%%

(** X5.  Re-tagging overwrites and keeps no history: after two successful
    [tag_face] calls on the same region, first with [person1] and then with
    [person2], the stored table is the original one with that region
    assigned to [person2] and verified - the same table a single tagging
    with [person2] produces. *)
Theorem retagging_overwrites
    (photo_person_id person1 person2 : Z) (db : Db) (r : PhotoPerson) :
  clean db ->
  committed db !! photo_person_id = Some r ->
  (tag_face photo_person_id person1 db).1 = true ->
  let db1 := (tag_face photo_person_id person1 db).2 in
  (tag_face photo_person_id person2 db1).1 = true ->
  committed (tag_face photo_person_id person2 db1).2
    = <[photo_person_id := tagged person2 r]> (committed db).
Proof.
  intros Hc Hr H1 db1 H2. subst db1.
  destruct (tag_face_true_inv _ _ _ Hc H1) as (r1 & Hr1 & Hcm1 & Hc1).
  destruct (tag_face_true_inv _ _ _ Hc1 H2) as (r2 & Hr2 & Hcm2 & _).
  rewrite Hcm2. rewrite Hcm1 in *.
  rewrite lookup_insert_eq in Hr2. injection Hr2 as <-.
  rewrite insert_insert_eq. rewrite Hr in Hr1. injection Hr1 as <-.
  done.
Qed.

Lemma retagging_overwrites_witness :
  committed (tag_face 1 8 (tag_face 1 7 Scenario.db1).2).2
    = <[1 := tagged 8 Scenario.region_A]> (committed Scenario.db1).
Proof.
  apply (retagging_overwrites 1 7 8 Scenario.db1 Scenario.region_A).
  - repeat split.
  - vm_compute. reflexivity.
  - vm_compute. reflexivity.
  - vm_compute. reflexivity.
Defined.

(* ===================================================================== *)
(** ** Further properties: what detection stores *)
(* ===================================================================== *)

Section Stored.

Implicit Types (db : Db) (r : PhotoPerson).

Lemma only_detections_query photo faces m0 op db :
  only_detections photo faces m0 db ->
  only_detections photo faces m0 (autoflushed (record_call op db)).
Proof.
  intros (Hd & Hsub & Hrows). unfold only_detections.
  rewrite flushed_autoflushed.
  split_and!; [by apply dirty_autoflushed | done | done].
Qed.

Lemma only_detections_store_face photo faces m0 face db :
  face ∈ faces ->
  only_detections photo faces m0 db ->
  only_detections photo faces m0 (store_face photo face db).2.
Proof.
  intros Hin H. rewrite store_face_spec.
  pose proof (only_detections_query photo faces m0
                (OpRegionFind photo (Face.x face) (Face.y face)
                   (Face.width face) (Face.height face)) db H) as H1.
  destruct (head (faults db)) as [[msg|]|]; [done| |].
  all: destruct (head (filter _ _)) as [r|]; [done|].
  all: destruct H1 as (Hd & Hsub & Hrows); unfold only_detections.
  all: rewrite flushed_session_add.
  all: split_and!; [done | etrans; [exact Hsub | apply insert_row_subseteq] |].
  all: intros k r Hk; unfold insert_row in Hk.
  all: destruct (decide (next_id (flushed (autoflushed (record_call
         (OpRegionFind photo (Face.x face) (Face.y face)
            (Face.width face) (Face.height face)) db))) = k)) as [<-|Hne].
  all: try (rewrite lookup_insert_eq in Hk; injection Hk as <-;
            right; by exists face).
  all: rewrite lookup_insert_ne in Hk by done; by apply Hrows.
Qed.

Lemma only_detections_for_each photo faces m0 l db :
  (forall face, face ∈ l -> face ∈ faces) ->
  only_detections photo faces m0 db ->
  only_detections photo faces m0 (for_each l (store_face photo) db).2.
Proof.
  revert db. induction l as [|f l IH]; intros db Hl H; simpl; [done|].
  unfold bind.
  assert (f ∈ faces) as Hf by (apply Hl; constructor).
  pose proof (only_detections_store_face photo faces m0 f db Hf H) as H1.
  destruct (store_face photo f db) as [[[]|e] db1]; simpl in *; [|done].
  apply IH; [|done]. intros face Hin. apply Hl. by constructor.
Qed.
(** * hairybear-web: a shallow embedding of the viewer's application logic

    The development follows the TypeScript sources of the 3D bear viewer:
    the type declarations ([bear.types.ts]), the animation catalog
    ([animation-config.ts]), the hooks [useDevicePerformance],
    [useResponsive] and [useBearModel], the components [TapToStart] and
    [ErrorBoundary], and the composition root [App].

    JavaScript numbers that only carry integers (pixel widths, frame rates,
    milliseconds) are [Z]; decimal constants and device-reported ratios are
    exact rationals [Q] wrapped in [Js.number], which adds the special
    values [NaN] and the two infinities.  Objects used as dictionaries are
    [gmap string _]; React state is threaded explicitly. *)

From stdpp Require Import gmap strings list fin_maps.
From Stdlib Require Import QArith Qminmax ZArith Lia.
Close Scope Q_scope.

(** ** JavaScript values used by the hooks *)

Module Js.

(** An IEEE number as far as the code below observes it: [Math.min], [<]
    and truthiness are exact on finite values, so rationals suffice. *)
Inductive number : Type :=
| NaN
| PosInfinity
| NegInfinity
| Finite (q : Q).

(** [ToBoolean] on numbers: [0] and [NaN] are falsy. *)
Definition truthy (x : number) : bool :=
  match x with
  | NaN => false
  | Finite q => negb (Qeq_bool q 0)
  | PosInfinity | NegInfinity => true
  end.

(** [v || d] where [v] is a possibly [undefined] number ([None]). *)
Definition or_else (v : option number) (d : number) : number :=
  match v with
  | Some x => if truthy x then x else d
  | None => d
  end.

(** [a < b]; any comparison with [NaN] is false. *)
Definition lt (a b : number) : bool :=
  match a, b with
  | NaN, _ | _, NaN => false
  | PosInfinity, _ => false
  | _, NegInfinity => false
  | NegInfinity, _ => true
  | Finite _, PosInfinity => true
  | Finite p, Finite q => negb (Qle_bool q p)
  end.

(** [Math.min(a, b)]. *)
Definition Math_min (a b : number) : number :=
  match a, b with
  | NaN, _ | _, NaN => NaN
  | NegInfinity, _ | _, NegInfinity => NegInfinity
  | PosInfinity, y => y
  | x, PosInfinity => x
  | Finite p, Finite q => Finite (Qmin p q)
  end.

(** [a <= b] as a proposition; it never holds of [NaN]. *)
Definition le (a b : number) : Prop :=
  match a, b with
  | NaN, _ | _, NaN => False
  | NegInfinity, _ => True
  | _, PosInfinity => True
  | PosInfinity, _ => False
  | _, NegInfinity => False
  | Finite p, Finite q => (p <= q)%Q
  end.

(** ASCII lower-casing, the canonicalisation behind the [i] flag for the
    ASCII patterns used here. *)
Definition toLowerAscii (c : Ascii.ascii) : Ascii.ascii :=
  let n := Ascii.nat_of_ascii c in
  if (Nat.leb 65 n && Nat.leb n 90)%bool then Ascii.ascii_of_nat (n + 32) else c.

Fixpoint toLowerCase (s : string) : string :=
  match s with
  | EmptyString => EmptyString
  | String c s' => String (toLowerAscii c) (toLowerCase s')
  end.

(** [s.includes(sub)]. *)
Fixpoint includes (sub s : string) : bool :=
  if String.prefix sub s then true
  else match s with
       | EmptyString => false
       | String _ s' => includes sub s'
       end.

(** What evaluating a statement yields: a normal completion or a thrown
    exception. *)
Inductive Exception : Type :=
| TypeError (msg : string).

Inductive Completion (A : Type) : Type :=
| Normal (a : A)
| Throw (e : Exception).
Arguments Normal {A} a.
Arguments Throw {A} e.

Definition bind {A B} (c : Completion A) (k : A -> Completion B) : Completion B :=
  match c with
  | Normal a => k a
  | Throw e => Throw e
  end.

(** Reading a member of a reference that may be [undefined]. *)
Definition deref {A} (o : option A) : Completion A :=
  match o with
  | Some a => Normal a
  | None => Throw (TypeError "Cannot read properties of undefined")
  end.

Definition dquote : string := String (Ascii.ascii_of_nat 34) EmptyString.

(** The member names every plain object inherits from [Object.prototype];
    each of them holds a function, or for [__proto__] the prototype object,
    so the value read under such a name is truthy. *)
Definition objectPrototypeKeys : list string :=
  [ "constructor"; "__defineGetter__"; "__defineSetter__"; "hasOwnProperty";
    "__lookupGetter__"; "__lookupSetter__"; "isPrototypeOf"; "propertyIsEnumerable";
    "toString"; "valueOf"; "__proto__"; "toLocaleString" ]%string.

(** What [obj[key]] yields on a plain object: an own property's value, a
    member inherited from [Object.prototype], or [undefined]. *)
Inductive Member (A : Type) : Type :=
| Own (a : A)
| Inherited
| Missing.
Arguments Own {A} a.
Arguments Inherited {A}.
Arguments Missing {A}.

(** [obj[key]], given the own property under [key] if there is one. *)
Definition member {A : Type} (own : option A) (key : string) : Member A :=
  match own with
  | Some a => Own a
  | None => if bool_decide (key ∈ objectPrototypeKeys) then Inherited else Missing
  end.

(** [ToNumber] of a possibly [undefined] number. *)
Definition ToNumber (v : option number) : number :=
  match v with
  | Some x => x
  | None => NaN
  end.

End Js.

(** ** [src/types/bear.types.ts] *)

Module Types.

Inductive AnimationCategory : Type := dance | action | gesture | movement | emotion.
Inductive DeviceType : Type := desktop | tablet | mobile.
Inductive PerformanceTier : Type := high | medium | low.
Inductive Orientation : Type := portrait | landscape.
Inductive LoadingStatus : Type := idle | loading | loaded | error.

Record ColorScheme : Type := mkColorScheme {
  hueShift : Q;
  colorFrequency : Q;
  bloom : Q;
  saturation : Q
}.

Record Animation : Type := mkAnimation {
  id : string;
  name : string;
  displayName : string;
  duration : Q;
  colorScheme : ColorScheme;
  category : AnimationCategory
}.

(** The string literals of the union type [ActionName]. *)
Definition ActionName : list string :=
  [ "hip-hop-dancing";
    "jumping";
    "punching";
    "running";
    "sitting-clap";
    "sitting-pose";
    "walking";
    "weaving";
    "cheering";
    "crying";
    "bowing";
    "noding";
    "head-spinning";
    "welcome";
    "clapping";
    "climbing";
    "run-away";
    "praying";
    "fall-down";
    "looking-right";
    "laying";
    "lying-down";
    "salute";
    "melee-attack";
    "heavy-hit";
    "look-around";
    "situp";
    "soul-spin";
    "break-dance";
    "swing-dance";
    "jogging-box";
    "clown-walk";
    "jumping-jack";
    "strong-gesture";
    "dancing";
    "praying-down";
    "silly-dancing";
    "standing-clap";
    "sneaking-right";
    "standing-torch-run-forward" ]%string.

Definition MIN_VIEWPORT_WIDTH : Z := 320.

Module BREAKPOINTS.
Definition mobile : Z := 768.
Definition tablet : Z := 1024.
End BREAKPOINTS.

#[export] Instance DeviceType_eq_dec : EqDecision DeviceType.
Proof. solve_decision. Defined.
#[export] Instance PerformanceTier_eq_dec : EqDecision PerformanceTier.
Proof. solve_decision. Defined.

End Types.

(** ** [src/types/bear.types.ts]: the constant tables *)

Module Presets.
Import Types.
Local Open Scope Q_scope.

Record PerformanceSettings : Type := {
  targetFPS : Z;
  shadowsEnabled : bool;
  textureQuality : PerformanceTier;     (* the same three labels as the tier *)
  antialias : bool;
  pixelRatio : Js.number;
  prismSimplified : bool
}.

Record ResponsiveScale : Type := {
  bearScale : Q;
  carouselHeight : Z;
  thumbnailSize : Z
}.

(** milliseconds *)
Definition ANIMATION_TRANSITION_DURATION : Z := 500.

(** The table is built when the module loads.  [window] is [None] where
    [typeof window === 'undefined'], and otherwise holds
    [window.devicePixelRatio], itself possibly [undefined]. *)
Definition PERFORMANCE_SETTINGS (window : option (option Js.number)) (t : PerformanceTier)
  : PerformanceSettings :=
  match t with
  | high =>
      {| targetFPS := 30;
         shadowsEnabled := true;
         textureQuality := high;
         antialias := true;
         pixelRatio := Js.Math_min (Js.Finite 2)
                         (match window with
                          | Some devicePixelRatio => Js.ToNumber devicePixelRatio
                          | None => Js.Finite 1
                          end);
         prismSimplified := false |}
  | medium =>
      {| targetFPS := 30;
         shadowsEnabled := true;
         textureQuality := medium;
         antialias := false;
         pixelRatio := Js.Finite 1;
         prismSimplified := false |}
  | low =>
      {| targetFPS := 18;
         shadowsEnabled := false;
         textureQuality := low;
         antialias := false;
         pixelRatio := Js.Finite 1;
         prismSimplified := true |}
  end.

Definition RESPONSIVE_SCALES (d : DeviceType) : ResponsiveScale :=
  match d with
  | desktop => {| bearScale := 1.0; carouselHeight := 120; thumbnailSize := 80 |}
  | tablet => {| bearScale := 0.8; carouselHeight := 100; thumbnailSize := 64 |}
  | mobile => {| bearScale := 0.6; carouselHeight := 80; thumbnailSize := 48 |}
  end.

%%

§ The task
Copy all lines from the material that contain "ActionName".

§ Exercise result
(** The string literals of the union type [ActionName]. *)
Definition ActionName : list string :=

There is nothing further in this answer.